Sunday, September 29, 2013

Daft Punk Helmets: Intro

Halloween approaches, which means it's time to spend far too much of my free time working on a costume. Last year, I used my costume as an opportunity to refresh myself on basic electronics and get up to speed on Arduinos. I was pleased with the results, but was very much limited at the time by what I knew. Now I've had a whole year to experiment with embedded electronics, so I figure it's time to apply myself a bit more and see what happens.

During this last year, Daft Punk released their new album Random Access Memories. In case you don't know, Daft Punk is a French electronic music duo consisting of two robots that are sometimes erroneously referred to as men. They look like this:


Their heads contain all kinds of electronic goodies, most of which control LEDs that light up beneath the visors. The one on the left (which I will refer to as Thomas) has a 2D matrix of red LEDs that can display patterns or words that scroll across the visor. The one on the right (Guy) has a few horizontal strips of colored LEDs going up each side of the visor.

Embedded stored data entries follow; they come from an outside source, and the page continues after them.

Lemma read_candidates_None fs (paths : list string) :
  (∀ p, p ∈ paths → ∀ raw, fs p ≠ Csv raw) →
  read_candidates fs paths = None.
Proof.
  induction paths as [|p ps IH]; intros H; [done|]. cbn [read_candidates].
  destruct (fs p) as [| |raw] eqn:E.
  - apply IH. intros q Hq. apply H. by right.
  - apply IH. intros q Hq. apply H. by right.
  - exfalso. apply (H p (list_elem_of_here _ _) raw E).
Qed.

Lemma read_candidates_first fs (before : list string) p (after : list string) raw :
  fs p = Csv raw →
  (∀ q, q ∈ before → ∀ r, fs q ≠ Csv r) →
  read_candidates fs (before ++ p :: after) = Some (raw, p).
Proof.
  intros Hp. induction before as [|q qs IH]; intros H; simpl.
  - by rewrite Hp.
  - destruct (fs q) as [| |r] eqn:E.
    + apply IH. intros q' Hq'. apply H. by right.
    + apply IH. intros q' Hq'. apply H. by right.
    + exfalso. apply (H q (list_elem_of_here _ _) r E).
Qed.

(** C9: when no candidate path holds a readable CSV, or the first readable
    one lacks a required column after normalisation, the script ends with
    the blocking message of that failure, which in the second case names
    the missing required columns in order, and renders nothing
    downstream, whatever the parsers and the filter. *)
Theorem load_errors (pd : list cell → string → option Z)
    (pn : string → option Qc) (fs : string → file) (f : FilterSpec)
    (msg : string) :
  failure fs msg → app pd pn fs f = Halted msg.
Proof.
  intros [Hno|raw m (before & p & after & Hpaths & Hp & Hbefore) -> Hm];
    unfold app, load.
  - by rewrite read_candidates_None.
  - rewrite Hpaths, (read_candidates_first fs before p after raw Hp Hbefore).
    unfold load_frame. fold (labels raw).
    change (columns (normalize raw)) with (labels raw).
    unfold missing, required.
    by destruct (filter (λ c, c ∉ labels raw) ["timestamp"; "workflow"; "branch"]).
Qed.

Lemma load_errors_witness :
  app iso_dates whole_numbers sample_fs (full_range [])
  = Halted "Missing required column(s): workflow, branch".
Proof.
  apply (load_errors iso_dates whole_numbers sample_fs (full_range [])).
  apply (schema_invalid sample_fs headless_raw ["workflow"; "branch"]).
  - exists ["syfan_workflows.csv"], "/mnt/data/syfan_workflows.csv", [].
    split; [reflexivity|]. split; [reflexivity|].
    intros q Hq r. apply list_elem_of_singleton in Hq as ->. discriminate.
  - by vm_compute.
  - discriminate.
Defined.

(** * Further properties *)

(** ** Labels *)

Lemma lower_char_idemp (c : ascii) : lower_char (lower_char c) = lower_char c.
Proof. destruct c as [[] [] [] [] [] [] [] []]; reflexivity. Qed.

Lemma isspace_lower_char (c : ascii) : isspace (lower_char c) = isspace c.
Proof. destruct c as [[] [] [] [] [] [] [] []]; reflexivity. Qed.

Lemma lower_idemp (s : string) : lower (lower s) = lower s.
Proof. induction s as [|c s IH]; [done|]. simpl. by rewrite lower_char_idemp, IH. Qed.

Lemma lstrip_lower (s : string) : lstrip (lower s) = lower (lstrip s).
Proof.
  induction s as [|c s IH]; [done|]. simpl. rewrite isspace_lower_char.
  by destruct (isspace c).
Qed.

Lemma rstrip_lower (s : string) : rstrip (lower s) = lower (rstrip s).
Proof.
  induction s as [|c s IH]; [done|]. simpl. rewrite IH, isspace_lower_char.
  destruct (rstrip s); simpl; [by destruct (isspace c)|done].
Qed.

Lemma strip_lower (s : string) : strip (lower s) = lower (strip s).
Proof. unfold strip. by rewrite lstrip_lower, rstrip_lower. Qed.

Lemma rstrip_idemp (s : string) : rstrip (rstrip s) = rstrip s.
Proof.
  induction s as [|c s IH]; [done|]. simpl.
  destruct (rstrip s) as [|c' t] eqn:E.
  - destruct (isspace c) eqn:Ec; [done|]. simpl. by rewrite Ec.
  - simpl in *. by rewrite IH.
Qed.

Lemma lstrip_trimmed (s : string) : trimmed_left (lstrip s).
Proof.
  induction s as [|c s IH]; [done|]. simpl.
  by destruct (isspace c) eqn:E.
Qed.

Lemma lstrip_id (s : string) : trimmed_left s → lstrip s = s.
Proof. destruct s as [|c s]; [done|]. simpl. by intros ->. Qed.

Lemma rstrip_trimmed (s : string) : trimmed_left s → trimmed_left (rstrip s).
Proof.
  destruct s as [|c s]; [done|]. simpl. intros Hc.
  destruct (rstrip s); simpl; [by rewrite Hc|done].
Qed.

Lemma strip_idemp (s : string) : strip (strip s) = strip s.
Proof.
  unfold strip.
  rewrite (lstrip_id (rstrip (lstrip s)))
    by apply rstrip_trimmed, lstrip_trimmed.
  apply rstrip_idemp.
Qed.

Lemma lstrip_blank_app (pre s : string) :
  blank pre → lstrip (pre ++ s) = lstrip s.
Proof.
  induction pre as [|c pre IH]; [done|]. simpl.
  intros [Hc Hpre]%andb_prop_elim. destruct (isspace c); [by apply IH|done].
Qed.

Lemma rstrip_blank (post : string) :
  blank post → rstrip post = EmptyString.
Proof.
  induction post as [|c post IH]; [done|]. simpl.
  intros [Hc Hpost]%andb_prop_elim. rewrite IH by done.
  by destruct (isspace c).
Qed.

Lemma rstrip_app_blank (s post : string) :
  blank post → rstrip (s ++ post) = rstrip s.
Proof.
  intros Hpost. induction s as [|c s IH]; simpl.
  - by apply rstrip_blank.
  - by rewrite IH.
Qed.

Lemma strip_app_blank (s post : string) :
  blank post → strip (s ++ post) = strip s.
Proof.
  intros Hpost. unfold strip. induction s as [|c s IH]; simpl.
  - assert (Hb : blank (lstrip post)).
    { clear -Hpost. induction post as [|c post IH]; [done|]. simpl in *.
      apply andb_prop_elim in Hpost as [Hc Hp].
      destruct (isspace c); [by apply IH|done]. }
    by apply rstrip_blank.
  - destruct (isspace c); [done|].
    by apply (rstrip_app_blank (String c s) post).
Qed.

(** X1: normalising a label twice is normalising it once. *)
Theorem normalize_label_idemp (c : string) :
  lower (strip (lower (strip c))) = lower (strip c).
Proof. by rewrite strip_lower, strip_idemp, lower_idemp. Qed.

(** X2: labels that differ in letter case and in surrounding whitespace
    only are normalised to the same label. *)
Theorem normalize_label_insensitive (pre post s s' : string) :
  blank pre → blank post → lower s = lower s' →
  lower (strip (pre ++ s ++ post)) = lower (strip s').
Proof.
  intros Hpre Hpost Hs.
  rewrite <- !strip_lower, <- Hs, !strip_lower. f_equal.
  unfold strip at 1. rewrite lstrip_blank_app by done.
  by apply strip_app_blank.
Qed.

Lemma normalize_label_insensitive_witness :
  lower (strip (" " ++ "TimeStamp" ++ "  ")) = lower (strip "timestamp").
Proof.
  apply (normalize_label_insensitive " " "  " "TimeStamp" "timestamp");
    reflexivity.
Defined.

(** ** Loading, continued *)

(** X3: the script loads the frame of the first candidate path that holds
    a readable CSV, whatever the later candidates hold. *)
Theorem first_readable_wins (pd : list cell → string → option Z)
    (pn : string → option Qc) (fs : string → file) (raw : RawFrame) :
  first_readable fs raw → load pd pn fs = load_frame pd pn raw.
Proof.
  intros (before & p & after & Hpaths & Hp & Hbefore). unfold load.
  by rewrite Hpaths, (read_candidates_first fs before p after raw Hp Hbefore).
Qed.

Lemma first_readable_wins_witness :
  load iso_dates whole_numbers local_fs
  = load_frame iso_dates whole_numbers sample_raw.
Proof.
  apply (first_readable_wins iso_dates whole_numbers local_fs sample_raw).
  exists [], "syfan_workflows.csv", ["/mnt/data/syfan_workflows.csv"].
  split; [reflexivity|]. split; [reflexivity|].
  intros q Hq. by apply elem_of_nil in Hq.
Defined.

(** X4: a read frame is refused for its columns exactly when one of the
    three required labels is absent after normalisation. *)
Theorem halted_iff_missing (pd : list cell → string → option Z)
    (pn : string → option Qc) (raw : RawFrame) :
  (∃ msg, load_frame pd pn raw = Halted msg)
  ↔ ∃ c, c ∈ ["timestamp"; "workflow"; "branch"] ∧ c ∉ labels raw.
Proof.
  unfold load_frame. change (columns (normalize raw)) with (labels raw).
  unfold missing, required.
  destruct (filter (λ c, c ∉ labels raw) ["timestamp"; "workflow"; "branch"])
    as [|c m] eqn:E.
  - split.
    + intros [msg H]. by destruct (existsb _ _).
    + intros (c & Hc & Hn). exfalso.
      assert (Hin : c ∈ filter (λ c, c ∉ labels raw)
                         ["timestamp"; "workflow"; "branch"])
        by (by apply list_elem_of_filter).
      rewrite E in Hin. by apply elem_of_nil in Hin.
  - split; [|by eexists]. intros _. exists c.
    assert (Hin : c ∈ filter (λ c, c ∉ labels raw)
                       ["timestamp"; "workflow"; "branch"])
      by (rewrite E; apply list_elem_of_here).
    apply list_elem_of_filter in Hin as [Hn Hc]. done.
Qed.

Lemma missing_nil_required (cols : list string) (c : string) :
  missing cols = [] → c ∈ required → c ∈ cols.
Proof.
  unfold missing. intros Hm Hc. destruct (decide (c ∈ cols)) as [|Hn]; [done|].
  assert (Hin : c ∈ filter (λ c, c ∉ cols) required)
    by (by apply list_elem_of_filter).
  rewrite Hm in Hin. by apply elem_of_nil in Hin.
Qed.

(** X5: the record set keeps the columns of the source, under their
    normalised labels and in their order, with [duration_minutes] added
    at the end when the source has no such column. *)
Theorem loaded_columns (pd : list cell → string → option Z)
    (pn : string → option Qc) (raw : RawFrame) (df : DataFrame) :
  load_frame pd pn raw = Loaded df →
  columns df = if decide ("duration_minutes" ∈ labels raw) then labels raw
               else (labels raw ++ ["duration_minutes"])%list.
Proof.
  intros [Hm ->]%load_frame_Loaded.
  assert (Hts : "timestamp" ∈ labels raw).
  { apply (missing_nil_required _ _ Hm). apply list_elem_of_here. }
  assert (Hp : columns (parse_timestamps pd (normalize raw)) = labels raw).
  { unfold parse_timestamps, dropna, loc, set_column. cbn [columns].
    change (columns (normalize raw)) with (labels raw).
    by rewrite bool_decide_eq_true_2. }
  unfold add_duration, set_column. rewrite Hp.
  case_bool_decide as Hd; cbn [columns]; rewrite ?Hp;
    by destruct (decide ("duration_minutes" ∈ labels raw));
      [rewrite bool_decide_eq_true_2|rewrite bool_decide_eq_false_2].
Qed.

Lemma loaded_columns_witness :
  columns (loaded (load_frame iso_dates whole_numbers sample_raw))
  = if decide ("duration_minutes" ∈ labels sample_raw) then labels sample_raw
    else (labels sample_raw ++ ["duration_minutes"])%list.
Proof.
  apply (loaded_columns iso_dates whole_numbers sample_raw). by vm_compute.
Defined.

(** X6: loading computes on the timestamp and duration columns only: in
    every row of the record set each other column of the source holds the
    cell the source has, and, when the source has a duration column, the
    minutes are the seconds of the row over sixty as a float, a null where
    the duration cell holds no number; no row is dropped for its
    duration. *)
Theorem loaded_cells (pd : list cell → string → option Z)
    (pn : string → option Qc) (raw : RawFrame) (df : DataFrame) :
  load_frame pd pn raw = Loaded df →
  Forall2 (λ r0 r,
             (∀ k, k ≠ "timestamp" → k ≠ "duration" → k ≠ "duration_minutes" →
                   r !! k = r0 !! k)
             ∧ ("duration" ∈ labels raw →
                get r "duration_minutes" = minutes_of pn (get r0 "duration")))
    (filter (λ r0, is_Some (timestamp_of pd (series (normalize raw) "timestamp")
                              (get r0 "timestamp")))
            (rows (normalize raw)))
    (rows df).
Proof.
  intros [Hm ->]%load_frame_Loaded.
  assert (Hts : "timestamp" ∈ labels raw).
  { apply (missing_nil_required _ _ Hm). apply list_elem_of_here. }
  assert (Hp : columns (parse_timestamps pd (normalize raw)) = labels raw).
  { unfold parse_timestamps, dropna, loc, set_column. cbn [columns].
    change (columns (normalize raw)) with (labels raw).
    by rewrite bool_decide_eq_true_2. }
  unfold add_duration, set_column. rewrite Hp.
  case_bool_decide as Hd; cbn [rows]; rewrite rows_parse_timestamps, !map_map;
    apply Forall2_fmap_r, Forall_Forall2_diag, Forall_true; intros r0;
    unfold compose; cbv beta; (split; [|intros Hd']).
  - intros k H1 H2 H3. by rewrite !lookup_insert_ne.
  - rewrite !get_insert, decide_True, decide_True, decide_False by done.
    unfold div60, to_numeric, minutes_of.
    destruct (get r0 "duration") as [|s| |]; try done.
    by destruct (pn s).
  - intros k H1 H2 H3. by rewrite !lookup_insert_ne.
  - done.
Qed.

Lemma loaded_cells_witness :
  Forall2 (λ r0 r,
             (∀ k, k ≠ "timestamp" → k ≠ "duration" → k ≠ "duration_minutes" →
                   r !! k = r0 !! k)
             ∧ ("duration" ∈ labels sample_raw →
                get r "duration_minutes"
                = minutes_of whole_numbers (get r0 "duration")))
    (filter (λ r0, is_Some (timestamp_of iso_dates
                              (series (normalize sample_raw) "timestamp")
                              (get r0 "timestamp")))
            (rows (normalize sample_raw)))
    (rows (loaded (load_frame iso_dates whole_numbers sample_raw))).
Proof.
  apply (loaded_cells iso_dates whole_numbers sample_raw). by vm_compute.
Defined.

Over the years, there have been a few iterations of the robot-heads that have shown different amounts of LED activity, but what I have described seems to be the most recognized set of lights.

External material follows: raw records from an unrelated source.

(** * ZenReader: the paged reading surface

    A shallow embedding of the reading surface of ZenReader:

    - [src/components/reader/PagedReader.tsx]: page computation
      ([calculatePages]), navigation ([goToNextPage], [goToPrevPage]) and
      the highlight/search matcher ([HighlightText]);
    - [src/components/reader/ReadingFooter.tsx]: the reading-time estimate;
    - [src/store/useBookStore.ts]: [saveReadingProgress].

    Callbacks handed to a component ([onPageChange], [onTotalPagesChange],
    [onNextChapter], [onPrevChapter]) are modelled by the list of calls a
    function makes, in program order; an optional callback is a flag that
    says whether the parent supplied it. *)

From Stdlib Require Import ZArith QArith Qround Qreduction Qabs.
From Stdlib Require Import List Ascii String Lia DecimalString.
From stdpp Require Import gmap strings.

Local Open Scope Z_scope.

(** ** JavaScript numbers

    A [number] is a rational, an infinity or NaN.  Finite arithmetic is
    exact (IEEE rounding and overflow are not modelled, and there is no
    negative zero); the results of the operations on infinities, on NaN
    and of a division by zero are those of ECMAScript.  Finite values are
    kept in lowest terms, so that equality of finite numbers is equality of
    their values. *)
Module JS.

Inductive number : Type :=
| Fin (q : Q)
| PosInf
| NegInf
| NaN.

(** The numbers [Math.ceil], [Math.floor] and [%] on such numbers return:
    an integer, an infinity or NaN.  Only these are ever printed. *)
Inductive integer : Type :=
| Int (z : Z)
| IPosInf
| INegInf
| INaN.

Definition of_Z (z : Z) : number := Fin (inject_Z z).

Definition num (i : integer) : number :=
  match i with
  | Int z => of_Z z
  | IPosInf => PosInf
  | INegInf => NegInf
  | INaN => NaN
  end.

(** Ordering; [None] when an operand is NaN (every comparison is then
    false). *)
Definition compare (a b : number) : option comparison :=
  match a, b with
  | NaN, _ => None
  | _, NaN => None
  | Fin x, Fin y => Some (x ?= y)%Q
  | PosInf, PosInf => Some Eq
  | NegInf, NegInf => Some Eq
  | PosInf, _ => Some Gt
  | _, NegInf => Some Gt
  | NegInf, _ => Some Lt
  | _, PosInf => Some Lt
  end.

(** [a < b], [a <= b], [a > b], [a >= b], [a === b], [a !== b] *)
Definition lt (a b : number) : bool :=
  match compare a b with Some Lt => true | _ => false end.
Definition le (a b : number) : bool :=
  match compare a b with Some Lt | Some Eq => true | _ => false end.
Definition gt (a b : number) : bool :=
  match compare a b with Some Gt => true | _ => false end.
Definition ge (a b : number) : bool :=
  match compare a b with Some Gt | Some Eq => true | _ => false end.
Definition strict_eq (a b : number) : bool :=
  match compare a b with Some Eq => true | _ => false end.
Definition strict_neq (a b : number) : bool := negb (strict_eq a b).

Definition neg (a : number) : number :=
  match a with
  | Fin x => Fin (Qred (- x))
  | PosInf => NegInf
  | NegInf => PosInf
  | NaN => NaN
  end.

(** [a + b] *)
Definition add (a b : number) : number :=
  match a, b with
  | NaN, _ => NaN
  | _, NaN => NaN
  | Fin x, Fin y => Fin (Qred (x + y))
  | PosInf, NegInf => NaN
  | NegInf, PosInf => NaN
  | PosInf, _ => PosInf
  | _, PosInf => PosInf
  | NegInf, _ => NegInf
  | _, NegInf => NegInf
  end.

(** [a - b] *)
Definition sub (a b : number) : number := add a (neg b).

(** The sign of a finite value selects the infinity a product or a
    quotient overflows to; a zero gives NaN. *)
Definition signed (x : Q) (positive negative : number) : number :=
  match (x ?= 0)%Q with
  | Gt => positive
  | Lt => negative
  | Eq => NaN
  end.

(** [a * b] *)
Definition mul (a b : number) : number :=
  match a, b with
  | NaN, _ => NaN
  | _, NaN => NaN
  | Fin x, Fin y => Fin (Qred (x * y))
  | Fin x, PosInf => signed x PosInf NegInf
  | Fin x, NegInf => signed x NegInf PosInf
  | PosInf, Fin y => signed y PosInf NegInf
  | NegInf, Fin y => signed y NegInf PosInf
  | PosInf, PosInf => PosInf
  | NegInf, NegInf => PosInf
  | PosInf, NegInf => NegInf
  | NegInf, PosInf => NegInf
  end.

(** [a / b]: a finite value over zero is an infinity of its sign, [0 / 0]
    is NaN, a finite value over an infinity is zero. *)
Definition div (a b : number) : number :=
  match a, b with
  | NaN, _ => NaN
  | _, NaN => NaN
  | Fin x, Fin y =>
      if Qeq_bool y 0 then signed x PosInf NegInf else Fin (Qred (x / y))
  | Fin _, _ => Fin 0
  | PosInf, Fin y => if Qle_bool 0 y then PosInf else NegInf
  | NegInf, Fin y => if Qle_bool 0 y then NegInf else PosInf
  | _, _ => NaN
  end.

(** [Math.max(a, b)] *)
Definition Math_max (a b : number) : number :=
  match compare a b with
  | None => NaN
  | Some Lt => b
  | Some _ => a
  end.

(** [Math.ceil(a)], [Math.floor(a)] *)
Definition Math_ceil (a : number) : integer :=
  match a with
  | Fin x => Int (Qceiling x)
  | PosInf => IPosInf
  | NegInf => INegInf
  | NaN => INaN
  end.

Definition Math_floor (a : number) : integer :=
  match a with
  | Fin x => Int (Qfloor x)
  | PosInf => IPosInf
  | NegInf => INegInf
  | NaN => INaN
  end.

(** [a % b] on integers: the remainder has the sign of the dividend. *)
Definition rem (a b : integer) : integer :=
  match a, b with
  | Int x, Int y => if (y =? 0)%Z then INaN else Int (Z.rem x y)
  | Int x, (IPosInf | INegInf) => Int x
  | _, _ => INaN
  end.

(** What a template literal prints for an integer-valued number. *)
Definition toString (a : integer) : string :=
  match a with
  | Int z => NilEmpty.string_of_int (Z.to_int z)
  | IPosInf => "Infinity"
  | INegInf => "-Infinity"
  | INaN => "NaN"
  end.

End JS.

(** ** PagedReader: page computation and navigation *)
Module PagedReader.
Import JS.

(** [layoutDims], as the resize observer stores it. *)
Record LayoutDims : Type := { width : number; height : number }.

(** The props the page computation and the navigation read. *)
Record Props : Type := {
  currentPageIndex : number;
  onTotalPagesChange : bool;
  onNextChapter : bool;
  onPrevChapter : bool
}.

(** A call of one of the parent's callbacks. *)
Inductive notification : Type :=
| PageChange (pageIndex : number)
| TotalPagesChange (totalPages : number)
| NextChapter
| PrevChapter.

(** [Math.max(1, Math.ceil(scrollWidth / layoutDims.width))];
    [scrollWidth] is an integer of the DOM. *)
Definition pageCount (layoutDims : LayoutDims) (scrollWidth : Z) : number :=
  Math_max (of_Z 1) (num (Math_ceil (div (of_Z scrollWidth) (width layoutDims)))).

(** One pass of [calculatePages].  [contentRef] is [None] when
    [contentRef.current] is null, and otherwise holds the [scrollWidth]
    measured by this pass; [totalPages] is the component's state.  The pass
    returns the new state and the callbacks it called.  (The updater given to
    [setTotalPages] is recorded where the program text has it.) *)
Definition calculatePages (props : Props) (layoutDims : LayoutDims)
    (contentRef : option Z) (totalPages : number) : number * list notification :=
  match contentRef with
  | None => (totalPages, [])
  | Some scrollWidth =>
      let pages := pageCount layoutDims scrollWidth in
      let '(totalPages', changed) :=
        if strict_neq totalPages pages
        then (pages, if onTotalPagesChange props then [TotalPagesChange pages] else [])
        else (totalPages, []) in
      let repair :=
        if ge (currentPageIndex props) pages
        then [PageChange (sub pages (of_Z 1))]
        else [] in
      (totalPages', changed ++ repair)
  end.

(** The passes of one run of the effect, in the order they fire.  All of
    them are the closure [calculatePages] of the render that ran the effect
    ([currentPageIndex] is not in the dependency array), so all of them read
    the same [props] and [layoutDims]. *)
Fixpoint runPasses (props : Props) (layoutDims : LayoutDims)
    (passes : list (option Z)) (totalPages : number) : number * list notification :=
  match passes with
  | [] => (totalPages, [])
  | contentRef :: later =>
      let '(totalPages', calls) := calculatePages props layoutDims contentRef totalPages in
      let '(totalPages'', calls') := runPasses props layoutDims later totalPages' in
      (totalPages'', calls ++ calls')
  end.

(** The page-computation effect.  [passes] gives [contentRef.current] at the
    start of the effect (the immediate pass) and at every later pass that
    fires before the cleanup: the pass after the pending images have loaded,
    the 100 ms timer and the 500 ms timer.  The effect returns at once when
    [layoutDims] is null or the content is not mounted. *)
Definition pagesEffect (props : Props) (layoutDims : option LayoutDims)
    (passes : list (option Z)) (totalPages : number) : number * list notification :=
  match layoutDims, passes with
  | Some dims, Some _ :: _ => runPasses props dims passes totalPages
  | _, _ => (totalPages, [])
  end.


Definition goToPrevPage (props : Props) : list notification :=
  if gt (currentPageIndex props) (of_Z 0)
  then [PageChange (sub (currentPageIndex props) (of_Z 1))]
  else if onPrevChapter props then [PrevChapter] else [].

My goal this Halloween is to make helmet versions of both of these robot heads. Each will contain embedded electronics to recreate the LED patterns that make them identifiable.

The first big challenge I see in this project is the creation of the non-electronically-enhanced helmets. Luckily, there is a fairly evolved online community of folks who are similarly interested in mimicking the looks of these fashionable robots. A common practice for creating props like these that I will use is to start with a papercraft model, reinforce it with fiberglass, cover with Bondo, then fine-tune the shape through sanding. This creates a hard helmet that can later be painted. To create the semi-transparent visors, I plan on replacing the fiberglass/Bondo visors with clear acrylic molded into the right shape.

Once the helmets are forged, the electronics must be added. Both need LEDs, control electronics, and power. Since I anticipate the helmets impeding vocal communication (I assume the robots communicate via wifi instead), I'm interested in implementing some kind of 2-way communication between the helmets.

In all, this is the intended order of operations:
1 - Create full-size paper helmets (post)
2 - Reinforce helmets with fiberglass
3 - Shape helmet exterior with Bondo
4 - Paint helmets
5 - Replace solid visors with acrylic visors (post)
6 - Install lights and control electronics
7 - (Optional) Install 2-way communication
8 - (Optional) Tack on any other neat electronic components I have sitting around.

Taken one step at a time, I think this is a completely doable project, given a few weeks to complete. I will post updates to this project as I complete the steps listed above (assuming plans don't change, which they always do).